Abstract
This report describes an 11-year-old girl with systemic lupus erythematosus (SLE) with long-standing low levels of complement proteins. A disease period with lupus nephritis (class IIIa) was complicated by Staphylococcus aureus bacteraemia and osteomyelitis. She was treated with high-dose immunosuppressants and 6 weeks of high-dose intravenous antibiotics. The clinician should be aware of bacteraemia in SLE with secondary complement deficiency.
Background
Systemic infection is a major cause of morbidity and mortality among patients with systemic lupus erythematosus (SLE).1 2 Patients with SLE are especially prone to develop urinary tract infection, pneumonia and bacteraemia without a specific focus.2 The relevance of the latter was shown in a large retrospective cohort study of patients with SLE (n=1442) by Chen et al,3 who reported an unfavourable long-term outcome associated with an episode of bacteraemia. Recently, the 10-year survival rates of paediatric patients with SLE of over 98% have been reported,4 which dramatically decrease after one episode of bacteraemia to 76% and 67% at 30 days and 1 year, respectively.3
We describe the case history of an 11-year-old girl who suffered from SLE nephritis and bacteraemia.

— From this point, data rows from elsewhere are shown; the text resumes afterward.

(* ===== verification/Loops.v ===== *)
(** * Both event loops together

    The passes of iperf_run_server are runs of the protocol too, and so is any
    interleaving of the passes of the two loops. *)

From coqutil Require Import Datatypes.RecordSetters.
From Stdlib Require Import SpecFloat.
From S2P Require Import Prelude.
From S2P Require Import IperfTime.
From S2P Require Import Timer.
From S2P Require Import TimerRun.
From S2P Require Import Cdouble.
From S2P Require Import CjsonData.
From S2P Require Import Stream.
From S2P Require Import Iperf.
From S2P Require Import Frame.
From S2P Require Import Udp.
From S2P Require Import Transfer.
From S2P Require Import Stats.
From S2P Require Import Params.
From S2P Require Import ParamsProof.
From S2P Require Import ParamsThms.
From S2P Require Import Results.
From S2P Require Import ResultsProof.
From S2P Require Import Control.
From S2P Require Import Protocol.
From S2P Require Import DataStep.
From S2P Require Import ProtocolTurns.
From S2P Require Import ProtocolRun.
From S2P Require Import ProtocolThms.
From S2P Require Import TestTimers.
From S2P Require Import ClientLoop.
From S2P Require Import ClientLoopThms.
From S2P Require Import ServerLoop.
From stdpp Require Import base numbers gmap list relations.
Import DoubleBraceUpdate.

Open Scope Z_scope.
Open Scope c_scope.

Section Loops.
Context {W : Type}
  (snd_fn rcv_fn : iperf_test -> iperf_stream -> W -> outcome (Z * iperf_stream * W))
  (HS : SendOk snd_fn) (HR : RecvOk rcv_fn)
  (clock : W -> iperf_time * W) (getfl : Z -> W -> Z * W) (setfl : Z -> Z -> W -> Z * W)
  (cpu : W -> (double * double * double) * W) (accept announce : W -> Z * W) (deny : Z -> W -> Z * W)
  (malloc : gmap loc Timer -> option loc) (stats_callback : iperf_time -> iperf_test -> iperf_test)
  (tcp : iperf_stream -> tcp_info) (fuel : nat) (junk : iperf_time) (e : env).
Hypothesis stats_same : forall now t, same_control t (stats_callback now t).
Context (base c : iperf_test).
Hypothesis He : env_ok e.
Hypothesis Hbase : ready e base.
Hypothesis Hc : client_ok c.

Abbreviation server_loop := (server_loop (W := W)).
Implicit Types y : server_loop.

Lemma SGoes_inj y l y' l' : Ok (SGoes y l) = Ok (SGoes y' l') -> y = y' /\ l = l'.
Proof. intros H. injection H. auto. Qed.

(** ** States of a run *)

Definition at_run (p : pc) (t : iperf_test) (s : server) (ts tc : list cmsg) (cs : list bytes) : Prop :=
  exists k n, rtc (step e) (start base c k) (mk_system p t s ts tc cs n).

Lemma at_run_phase p t s ts tc cs : at_run p t s ts tc cs -> exists i n, phase base c i (mk_system p t s ts tc cs n).
Proof. intros (k & n & H). apply (reachable_phase e base c He Hbase Hc) in H as [i H]. by exists i, n. Qed.

Lemma at_run_step p t s ts tc cs p' t' s' ts' tc' cs' k :
  at_run p t s ts tc cs ->
  (forall n, rtc (step e) (mk_system p t s ts tc cs (k + n)) (mk_system p' t' s' ts' tc' cs' n)) ->
  at_run p' t' s' ts' tc' cs'.
Proof.
  intros (k0 & n & H) Hs. apply (steps_more e k) in H. exists (k0 + k)%nat, n. etransitivity; [exact H|].
  unfold more. cbn. rewrite Nat.add_comm. apply Hs.
Qed.

(** What is known of a server in its loop. *)
Record in_loop (s : server) : Prop := {
  il_ctrl : ctrl_sck (sv_test s) = -1 <-> sv_pc s = Listen;
  il_state : state (sv_test s) <> IPERF_DONE;
  il_listen : sv_pc s = Listen -> state (sv_test s) = IPERF_START;
  il_create : state (sv_test s) = CREATE_STREAMS ->
    (rec_streams_accepted s =? streams_to_rec s) && (send_streams_accepted s =? streams_to_send s) = false;
  il_expected : sv_pc s = Loop -> expected_streams (sv_test s) = (streams_to_rec s, streams_to_send s);
  il_running : state (sv_test s) = TEST_RUNNING -> ids_ok (sv_test s) /\ streams (sv_test s) <> [] }.

Lemma expected_ok ts : server_like c ts -> expected_streams ts = (to_rec c, to_send c).
Proof.
  intros H. unfold expected_streams, to_rec, to_send. rewrite (sl_mode c ts H), (sl_num c ts H).
  by destruct (mode_cases c Hc) as [-> | [-> | ->]].
Qed.

Lemma received_keep a b :
  mode (received a b) = mode b /\ num_streams (received a b) = num_streams b /\ ctrl_sck (received a b) = ctrl_sck b.
Proof. unfold received. by destruct (mode b =? RECEIVER), (mode b =? BIDIRECTIONAL), (congestion_used a). Qed.

Lemma streams_nonempty t : has_streams (map negb (flags c)) t -> ids_ok t /\ streams t <> [].
Proof.
  intros [H1 H2]. split; [done|]. intros E. rewrite E in H2. apply (f_equal (@List.length bool)) in H2.
  rewrite !length_map in H2. pose proof (total_count c Hc) as (T & _ & _ & T'). unfold total_streams in T. cbn in H2. lia.
Qed.

(** A server that has a client. *)
Lemma accepted_in_loop k t :
  ctrl_sck t <> -1 -> state t <> IPERF_DONE -> expected_streams t = (to_rec c, to_send c) ->
  (state t = CREATE_STREAMS -> (k < total_streams c)%nat) ->
  (state t = TEST_RUNNING -> has_streams (map negb (flags c)) t) -> in_loop (accepted c k Loop t).
Proof.
  intros H1 H2 H3 H4 H5. constructor; cbn [sv_pc sv_test Protocol.accepted]; try done.
  - intros E. by apply (not_complete c Hc), H4.
  - intros E. by apply streams_nonempty, H5.
Qed.

Lemma phase_in_loop i g : phase base c i g -> sv_pc (sv g) = Listen \/ sv_pc (sv g) = Loop -> in_loop (sv g).
Proof.
  intros Hp Hpc. pose proof (total_count c Hc) as (Ht & _ & _ & Ht').
  assert (Hrun : forall ts, server_like c ts -> state ts = TEST_RUNNING -> has_streams (map negb (flags c)) ts ->
    in_loop (accepted c (total_streams c) Loop ts)).
  { intros ts Hl E Hs. apply accepted_in_loop; [apply Hl|by rewrite E|by apply expected_ok|by rewrite E|done]. }
  assert (Hres : forall t ts, server_like c ts ->
    in_loop (accepted c (total_streams c) Loop ((received t ts) {{ state := DISPLAY_RESULTS }}))).
  { intros t ts Hl. destruct (received_keep t ts) as (E1 & E2 & E3). apply accepted_in_loop; try done.
    - change (ctrl_sck (received t ts) <> -1). rewrite E3. apply Hl.
    - rewrite <- (expected_ok ts Hl). unfold expected_streams. change (mode (_ {{ state := _ }})) with (mode (received t ts)).
      change (num_streams (_ {{ state := _ }})) with (num_streams (received t ts)). by rewrite E1, E2. }
  destruct Hp as [w|fd rs w Hfd|fd rs w Hfd|ts w Hl Es Hs|k t ts w Hl Et Hs Hl' Et' Hs' Hk|t ts w Hl Et Hs Hl' Et' Hs'
    |t ts w Hl Et Hs Hl' Et' Hs'|t ts w Hl Et Hs Hl' Et' Hs'|t ts w Hl Et Hs Hr Hl' Et' Hs'
    |t ts w Hl Et Hs Hr Hl' Hs' Hr'|t ts w Hl Et Hs Hr Hl' Hs' Hr'
    |t ts w Hl Et Hs Hr Hl' Hs' Hr'|t ts w Hl Et Hs Hr Hl' Hs' Hr'|t ts w Hl Hs Hr Hl' Hs' Hr'|t ts w Hl Hs Hr Hl' Hs' Hr'];
    try (destruct Hpc; discriminate); cbn [sv]; try (by apply Hrun); try (by apply Hres).
  - destruct Hbase as (l & -> & _). by constructor.
  - apply accepted_in_loop; [apply Hl|by rewrite Es|by apply expected_ok|intros; lia|by rewrite Es].
  - apply accepted_in_loop; [apply Hl'|by rewrite Et'|by apply expected_ok|done|by rewrite Et'].
Qed.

Low levels of complement proteins were detected in her blood months prior to the clinical manifestations of both SLE nephritis and bacteraemia. The purpose of this case report is to draw attention to the risk of bacteraemia in children with SLE with low complement levels.
Case presentation
An 11-year-old Caucasian girl with suspected SLE was referred to our outpatient department by a dermatologist. She was clinically diagnosed with discoid lupus erythematosus 2 years earlier and was treated with topical tacrolimus and hydrocortisone cream. One week prior to referral she presented with an exacerbation of her skin disease: a red-purple erythematous rash of both cheeks and the nose in a butterfly configuration, in the neck and beneath the right ear.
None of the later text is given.